Young alto Alin Deleanu played the parts of Charousek/Wassertrum wonderfully, with clear notes and impressive transitions between head, chest and spolen voices; he supported the many repeats of phrases with excellent acting, showing particularly top quality in the first scene in which Wassertrum and Pernath meet. Charousek, on the other hand, a poor medical student, has dedicated his life to hatred of Wassertrum, because he had once sold his mother to a pleasure house. To make matters worse, Wassertrum is also Charousek's begetter and the role is set up to be dramatically explosive right from the beginning. When Deleanu is playing Wassertrum, he is convincing in portraying a miserly Jew, with a wittiness that brings a smile to many in the audience; none the less, his voice always carried the fundamental level of threat of his character.

Another musically explosive passage is the scene in which Charousek “transforms himself” into Wassertrum, and the opera’s games with identity, consciousness and unconsciousness come to the fore. Surrounded by the mystical nature of the Golems (which are portrayed in this staging by three naked bodies), in which the impoverished student with tattered clothing is wrapped into costly apparel of black and gold, we hear quoted one of Bach’s church works, which interrupts what has, up to this point, been a radical, modern soundscape. Deleanu, surrounded godlike by the trinity of Golems, delivered a powerful dynamic, so much so that this particular moment turned into a physically potent experience.

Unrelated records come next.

(** The steps of a session in a given state: a prefix of the script as long as
    the state says; a session that was aborted stopped short of the end. *)
Definition stage (r : Role) (st : SessionState) (steps : list Step) : Prop :=
  if bool_decide (st = Aborted)
  then exists n, n < 4 /\ (steps = take n (script r) \/ steps = take n (script r) ++ [SAbort])
  else exists n, progress r st = Some n /\ steps = take n (script r).

Section runs.
Context `{NL : NostrLib, UL : UrlLib, QL : !QrLib, PL : PairingLib}.

Definition outcome_of {A} (p : PairingSession * result PairingError A) : PairingSession * bool := (p.1, is_ok p.2).

(** A call at a reading of the clock: the session after it, and whether it
    succeeded. *)
Definition call (now : N) (c : Call) (s : PairingSession) : PairingSession * bool :=
  match c with
  | COffer e => outcome_of (handle_offer now e s)
  | CConfirm f => outcome_of (confirm_sas now f s)
  | CSend f ty p => outcome_of (send_payload now f ty p s)
  | CComplete e => outcome_of (handle_complete now e s)
  | CSasConfirm e => outcome_of (handle_sas_confirm now e s)
  | CConfirmTarget => outcome_of (confirm_target_sas now s)
  | CPayload e => outcome_of (handle_payload now e s)
  | CSendComplete f => outcome_of (send_complete now f s)
  | CAbort f reason => outcome_of (abort f reason s)
  | CHandleAbort e => outcome_of (handle_abort e s)
  end.

(** New sessions. *)
Inductive started : PairingSession -> Prop :=
| started_source keys secret now url : started (new_source keys secret now url).1
| started_target keys now fresh qr s e : new_target keys now fresh qr = Ok (s, e) -> started s.

(** The sessions a run of calls leads to, with the calls that succeeded. *)
Inductive reach (s0 : PairingSession) : PairingSession -> list (N * Call) -> Prop :=
| reach_start : reach s0 s0 []
| reach_call s h now c s' ok : reach s0 s h -> call now c s = (s', ok) -> reach s0 s' (if ok then h ++ [(now, c)] else h).

Definition event_ids (h : list (N * Call)) : list EventId := omap (fun x => ev_id <$> incoming x.2) h.

Lemma reach_result s0 s h now c ok : reach s0 s h -> (call now c s).2 = ok -> reach s0 (call now c s).1 (if ok then h ++ [(now, c)] else h).
Proof. intros Hr <-. apply (reach_call s0 s); [done|]. apply surjective_pairing. Qed.
(* ===== verification/PairRelay.v ===== *)
(** * The pairing relay

    [buzz-pair-relay/src/lib.rs]: a relay that keeps nothing and forwards the
    events of a pairing to the one live subscriber they are addressed to.

    The relay runs a task per connection on several threads, so the model is a
    system of connections that take steps in any order: the handling of a frame
    is cut where the source takes a lock ([reserve_id], [deliver_single],
    [unreserve_id] are one step each), and so is the life of a connection.  An
    [Instant] is a count of nanoseconds.  The channel to the writer task of a
    connection is the list [out_queue] of that connection; SHA-256 and
    Schnorr signatures are the class [PairLib], JSON texts [JsonLib]. *)

From S2P Require Import Prelude Text Nostr Demo Json.

(** Functions of the crates. *)
Class PairLib := {
  (** [Sha256::digest], on and into bytes *)
  sha256 : string -> string;
  (** [XOnlyPublicKey::from_byte_array] succeeds *)
  xonly_ok : string -> bool;
  (** [verify_schnorr(sig, hash, key)] *)
  verify_schnorr : string -> string -> string -> bool;
}.

(** ** Limits *)

Definition secs (n : N) : N := (n * 1000000000)%N.
(* ===== verification/PairRelayTheory.v ===== *)
(** * What the pairing relay guarantees

    [effect] lists what a frame can do to the shared state; [Inv] is the
    invariant of the system with its deliveries so far, one Section per part:
    slots, subscriptions, reservations, budgets and attempts.  A reservation
    belongs to a connection that is delivering or to a past delivery. *)

From S2P Require Import Prelude Text Nostr Demo Json PairRelay.

(** The event a connection is delivering. *)
Definition pending (x : Conn) : option Pending :=
  match phase x with Delivering e | Undelivered e _ => Some e | _ => None end.

Definition queue_ok (x : Conn) : Prop := length (out_queue x) <= CHANNEL_CAP.

(** What sending and ticking leave alone. *)
Definition same (x x' : Conn) : Prop :=
  phase x' = phase x /\ sub_id x' = sub_id x /\ events_attempted x' = events_attempted x /\ writer x' = writer x /\ (queue_ok x -> queue_ok x').

#[export] Instance same_preorder : PreOrder same.
Proof. split; [by intros x|]. intros x y z (? & ? & ? & ? & ?) (? & ? & ? & ? & ?). split_and!; (congruence || eauto). Qed.

Lemma try_send_same m x x' : try_send m x = Some x' -> same x x' /\ out_queue x' = out_queue x ++ [m].
Proof.
  unfold try_send. destruct (writer x && _) eqn:E; [|done]. intros [= <-]. split; [|done]. split_and!; try done.
  intros _. unfold queue_ok. cbn. rewrite length_app. apply andb_true_iff in E as [_ E%Nat.ltb_lt]. cbn. lia.
Qed.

In between, Astrid Kessler made attractive appearances in the role of Angelina, one of the two female roles, showing either sexual desire or yearning after innocence (Miriam, daughter of Rabbi Hillel). A curvaceous shape in a figure-hugging dress, Kessler also sang her role with a dark, rich tone; Raphael Wittmer was as brilliant as he was witty in the triple casting of Zwack, Wenzel and Schaffranek. It was the intensity with which all the singers interpreted their roles that made this opera such a compelling experience.

The work continued to produce moments which made a deep impression: Bernhard Lang made use of many repetitions; these were not varied, with one theme appearing in multiple colours, but were treated iteratively as far as possible. So the singers would be stuck on some particular repeat, singing the last phrase of a section continually and also repeating their portrayal of their own mannerisms. Such moments brought to the fore the mechanical nature of the opera, whereby the music seemed to be stuck like an old vinyl record, bringing across the threatening nature of the novel.

In creating the musical setting with strong mechanical borrowings, Lang uses a classical orchestra for the first time in an opera, joined by a Jazz trio that underlines the highly rhythm-oriented aspect of the piece. Especially noticeable was the percussion which, in this complex composition, gave a precision to the music from the start. Big jazzy rhythmic passages were interspersed from time to time with soft string melodies, with the contrasts yielding a fine, sensitive result. With all these repeats at different tempi, there were various times at which it seemed difficult for the chorus, the orchestra and the soloists to be kept together, but for the most part, Joseph Trafton mastered these challenges well. It was lovely to see a contemporary opera – even, for once, a very modern opera - which doesn’t consist of grotesque sequences of notes but which is genuinely easy to grasp with its strong rhythmic nature and which thus becomes quite mesmeric. As in both the novel and on stage, spirituality, dreamscape and mystic reality are so interwoven, as operagoers, we were thoroughly immersed in a river of ecstasy.

 

Translated from German by David Karlin.